(* ===== verification/Thrift.v ===== *)
(** * Thrift compact protocol

    [columnar_thrift.c]: the reader over a buffer, the skip of values nobody asks
    for, and the writer.  The reader never raises: it sets its error flag, which
    every caller checks.  The recursive skip calls [check_stack_depth]; the number
    of nested calls that fit on the stack is a parameter. *)

From S2P Require Import Prelude BitPack.

(** ** Field types *)

Definition TC_STOP : Z := 0.
Definition TC_BOOL_TRUE : Z := 1.
Definition TC_BOOL_FALSE : Z := 2.
Definition TC_BYTE : Z := 3.
Definition TC_I16 : Z := 4.
Definition TC_I32 : Z := 5.
Definition TC_I64 : Z := 6.
Definition TC_DOUBLE : Z := 7.
Definition TC_BINARY : Z := 8.
Definition TC_LIST : Z := 9.
Definition TC_SET : Z := 10.
Definition TC_MAP : Z := 11.
Definition TC_STRUCT : Z := 12.
Definition TC_UUID : Z := 13.

(** ** Reader *)

Record TCReader := mkReader { tc_buf : list Z; tc_pos : Z; tc_error : bool }.

Definition tc_len (r : TCReader) : Z := zlen (tc_buf r).
Definition adv (r : TCReader) (n : Z) : TCReader := mkReader (tc_buf r) (tc_pos r + n) (tc_error r).
Definition fail (r : TCReader) : TCReader := mkReader (tc_buf r) (tc_pos r) true.
(** [r->len - r->pos] *)
Definition tc_left (r : TCReader) : Z := u64 (tc_len r - tc_pos r).

Fixpoint varint_loop (fuel : nat) (r : TCReader) (v shift : Z) : res (Z * TCReader) :=
  match fuel with
  | O => Fuel
  | S fuel =>
      if tc_pos r <? tc_len r then
        b ← rd1 (tc_buf r) (tc_pos r);
        let r := adv r 1 in
        let v := Z.lor v (u64 (Z.shiftl (Z.land b 127) shift)) in
        if Z.land b 128 =? 0 then Ok (v, r)
        else
          let shift := shift + 7 in
          if 63 <? shift then Ok (v, fail r) else varint_loop fuel r v shift
      else Ok (v, fail r)
  end.

(** The shift reaches 70 after ten bytes. *)
Definition PgColumnarThriftVarint (r : TCReader) : res (Z * TCReader) := varint_loop 10 r 0 0.

Definition PgColumnarThriftZigzag (r : TCReader) : res (Z * TCReader) :=
  ' (u, r) ← PgColumnarThriftVarint r;
  Ok (Z.lxor (s64 (Z.shiftr u 1)) (- s64 (Z.land u 1)), r).

(** The bytes the returned pointer and length denote, [None] for a null pointer. *)
Definition PgColumnarThriftBytes (r : TCReader) : res (option (list Z) * TCReader) :=
  ' (n, r) ← PgColumnarThriftVarint r;
  if tc_error r || (tc_left r <? n) then Ok (None, fail r)
  else
    bs ← rd (tc_buf r) (tc_pos r) (u32 n);
    Ok (Some bs, adv r n).

(** Field type, field id and the new last id; the id is not set at a stop. *)
Definition PgColumnarThriftField (r : TCReader) (lastId : Z) : res (Z * Z * Z * TCReader) :=
  if tc_len r <=? tc_pos r then Ok (TC_STOP, 0, lastId, fail r)
  else
    b ← rd1 (tc_buf r) (tc_pos r);
    let r := adv r 1 in
    if b =? 0 then Ok (TC_STOP, 0, lastId, r)
    else
      let ftype := Z.land b 15 in
      if (TC_UUID <? ftype) || (ftype =? TC_STOP) then Ok (TC_STOP, 0, lastId, fail r)
      else if negb (Z.shiftr b 4 =? 0) then
        let fid := s32 (lastId + Z.shiftr b 4) in Ok (ftype, fid, fid, r)
      else
        ' (z, r) ← PgColumnarThriftZigzag r;
        let fid := s32 z in Ok (ftype, fid, fid, r).

Definition PgColumnarThriftListHeader (r : TCReader) : res (Z * Z * TCReader) :=
  if tc_len r <=? tc_pos r then Ok (0, 0, fail r)
  else
    b ← rd1 (tc_buf r) (tc_pos r);
    let r := adv r 1 in
    let size := Z.land (Z.shiftr b 4) 15 in
    let etype := Z.land b 15 in
    if size =? 15 then ' (n, r) ← PgColumnarThriftVarint r; Ok (u32 n, etype, r)
    else Ok (size, etype, r).

(** Moving over [n] bytes, or failing. *)
Definition skip_bytes (r : TCReader) (n : Z) : TCReader := if tc_left r <? n then fail r else adv r n.

(** [for (i = 0; i < size && !r->error; i++) body] *)
Fixpoint skip_times (fuel : nat) (body : TCReader -> res TCReader) (size : Z) (r : TCReader) : res TCReader :=
  if (0 <? size) && negb (tc_error r) then
    match fuel with
    | O => Fuel
    | S fuel => r ← body r; skip_times fuel body (size - 1) r
    end
  else Ok r.

(** The loop over the fields of a struct. *)
Fixpoint skip_fields (fuel : nat) (skip : TCReader -> Z -> res TCReader) (r : TCReader) (lastId : Z) : res TCReader :=
  match fuel with
  | O => Fuel
  | S fuel =>
      ' (ft, _, lastId, r) ← PgColumnarThriftField r lastId;
      if (ft =? TC_STOP) || tc_error r then Ok r
      else r ← skip r ft; skip_fields fuel skip r lastId
  end.

Definition pq_thrift_skip_element (skip : TCReader -> Z -> res TCReader) (r : TCReader) (etype : Z) : res TCReader :=
  if (etype =? TC_BOOL_TRUE) || (etype =? TC_BOOL_FALSE)
  then Ok (if tc_len r <=? tc_pos r then fail r else adv r 1)
  else skip r etype.

(** [stack] is the number of nested calls [check_stack_depth] allows.  Every turn
    of a loop moves on by a byte or fails, so the bytes left bound the turns. *)
Fixpoint PgColumnarThriftSkip (stack : nat) (r : TCReader) (ftype : Z) : res TCReader :=
  match stack with
  | O => Err "stack depth limit exceeded"
  | S stack =>
      let skip := PgColumnarThriftSkip stack in
      let turns := S (Z.to_nat (tc_len r - tc_pos r)) in
      if (ftype =? TC_BOOL_TRUE) || (ftype =? TC_BOOL_FALSE) then Ok r
      else if ftype =? TC_BYTE then Ok (if tc_len r <=? tc_pos r then fail r else adv r 1)
      else if (ftype =? TC_I16) || (ftype =? TC_I32) || (ftype =? TC_I64) then
        ' (_, r) ← PgColumnarThriftZigzag r; Ok r
      else if ftype =? TC_DOUBLE then Ok (skip_bytes r 8)
      else if ftype =? TC_UUID then Ok (skip_bytes r 16)
      else if ftype =? TC_BINARY then ' (_, r) ← PgColumnarThriftBytes r; Ok r
      else if (ftype =? TC_LIST) || (ftype =? TC_SET) then
        if tc_len r <=? tc_pos r then Ok (fail r)
        else
          sizeType ← rd1 (tc_buf r) (tc_pos r);
          let r := adv r 1 in
          let size := Z.land (Z.shiftr sizeType 4) 15 in
          let et := Z.land sizeType 15 in
          ' (size, r) ← (if size =? 15 then ' (n, r) ← PgColumnarThriftVarint r; Ok (u32 n, r) else Ok (size, r));
          skip_times turns (fun r => pq_thrift_skip_element skip r et) size r
      else if ftype =? TC_MAP then
        ' (n, r) ← PgColumnarThriftVarint r;
        let size := u32 n in
        if tc_error r || (size =? 0) then Ok r
        else if tc_len r <=? tc_pos r then Ok (fail r)
        else
          b ← rd1 (tc_buf r) (tc_pos r);
          let kt := Z.land (Z.shiftr b 4) 15 in
          let vt := Z.land b 15 in
          let r := adv r 1 in
          skip_times turns (fun r => r ← pq_thrift_skip_element skip r kt; pq_thrift_skip_element skip r vt) size r
      else if ftype =? TC_STRUCT then skip_fields turns skip r 0
      else Ok (fail r)
  end.

(** ** Writer: the bytes each function appends *)

(** [while (v >= 0x80)]: nine turns leave less than a byte of a 64-bit value. *)
Fixpoint put_varint_loop (n : nat) (v : Z) : list Z :=
  match n with
  | O => [u8 v]
  | S n => if 128 <=? v then Z.lor (Z.land v 127) 128 :: put_varint_loop n (Z.shiftr v 7) else [u8 v]
  end.

Definition PgColumnarThriftPutVarint (v : Z) : list Z := put_varint_loop 9 v.

Definition PgColumnarThriftPutZigzag32 (v : Z) : list Z :=
  PgColumnarThriftPutVarint (u32 (Z.lxor (s32 (Z.shiftl v 1)) (Z.shiftr v 31))).

Definition PgColumnarThriftPutZigzag64 (v : Z) : list Z :=
  PgColumnarThriftPutVarint (u64 (Z.lxor (s64 (Z.shiftl v 1)) (Z.shiftr v 63))).

(** The last id becomes [id]; callers pass it on. *)
Definition PgColumnarThriftPutField (lastId id type : Z) : list Z :=
  let delta := id - lastId in
  if (0 <? delta) && (delta <=? 15) then [u8 (Z.lor (Z.shiftl delta 4) type)]
  else u8 type :: PgColumnarThriftPutZigzag32 id.

Definition PgColumnarThriftPutI32Field (lastId id v : Z) : list Z :=
  PgColumnarThriftPutField lastId id TC_I32 ++ PgColumnarThriftPutZigzag32 v.

Definition PgColumnarThriftPutI64Field (lastId id v : Z) : list Z :=
  PgColumnarThriftPutField lastId id TC_I64 ++ PgColumnarThriftPutZigzag64 v.
Lemma digits_run p : forall rest sd fd acc, Forall is_digit p -> 0 <= acc -> mval acc p < 2 ^ 127 ->
  int128_digits (p ++ rest) sd fd acc = int128_digits rest sd (fd + (if sd then zlen p else 0)) (mval acc p).
Proof.
  induction p as [|c p IH]; intros rest sd fd acc Hp Ha Hm; cbn [app int128_digits].
  - change (mval acc []) with acc. rewrite zlen_nil. replace (fd + (if sd then 0 else 0)) with fd by (destruct sd; lia). done.
  - apply Forall_cons_1 in Hp as [Hc Hp]. unfold is_digit, ch_0, ch_9 in Hc. unfold ch_dot, ch_0, ch_9.
    assert (Hnn : 0 <= acc * 10 + (c - ch_0)) by (unfold ch_0; lia). pose proof (mval_ge p _ Hnn Hp) as Hge. change (mval acc (c :: p)) with (mval (acc * 10 + (c - ch_0)) p) in *.
    unfold ch_0 in *. rewrite (proj2 (Z.eqb_neq c 46)) by lia. rewrite (proj2 (Z.ltb_ge c 48)), (proj2 (Z.ltb_ge 57 c)) by lia. cbn [orb].
    rewrite (s128_small (acc * 10)), s128_small by lia. rewrite IH by (done || lia). f_equal. rewrite zlen_cons. destruct sd; lia.
Qed.

Lemma digit_loop_spec n : forall a, 0 <= a < 10 ^ Z.of_nat n ->
  Forall is_digit (digit_loop n a) /\ mval 0 (rev (digit_loop n a)) = a /\ (0 < a -> 1 <= zlen (digit_loop n a)) /\ zlen (digit_loop n a) <= Z.of_nat n.
Proof.
  induction n as [|n IH]; intros a Ha; cbn [digit_loop]; [cbn in Ha; split; [constructor|]; split; [cbn; lia|]; split; [lia|done]|].
  rewrite Nat2Z.inj_succ, Z.pow_succ_r in Ha by lia. destruct (Z.ltb_spec 0 a); [|split; [constructor|]; split; [cbn; lia|]; split; [lia|unfold zlen; cbn; lia]].
  div_bounds a 10. destruct (IH (a / 10)) as (H1' & H2' & _ & H4'); [lia|]. split; [constructor; [unfold is_digit, ch_0, ch_9; lia|done]|].
  split; [|rewrite zlen_cons; pose proof (zlen_nonneg (digit_loop n (a / 10))); lia].
  cbn [rev]. rewrite mval_app, H2'. unfold mval, ch_0. cbn [foldl]. lia.
Qed.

▬▬▬

● INSTRUCTIONS TO FOLLOW
Could you reproduce, exactly, every line above from the line with "Definition TC_I32 : Z := 5." to the line with "Definition tc_left (r", and no other line? Both ends count.

● TASK ANSWER
Definition TC_I32 : Z := 5.
Definition TC_I64 : Z := 6.
Definition TC_DOUBLE : Z := 7.
Definition TC_BINARY : Z := 8.
Definition TC_LIST : Z := 9.
Definition TC_SET : Z := 10.
Definition TC_MAP : Z := 11.
Definition TC_STRUCT : Z := 12.
Definition TC_UUID : Z := 13.

(** ** Reader *)

Record TCReader := mkReader { tc_buf : list Z; tc_pos : Z; tc_error : bool }.

Definition tc_len (r : TCReader) : Z := zlen (tc_buf r).
Definition adv (r : TCReader) (n : Z) : TCReader := mkReader (tc_buf r) (tc_pos r + n) (tc_error r).
Definition fail (r : TCReader) : TCReader := mkReader (tc_buf r) (tc_pos r) true.
(** [r->len - r->pos] *)
Definition tc_left (r : TCReader) : Z := u64 (tc_len r - tc_pos r).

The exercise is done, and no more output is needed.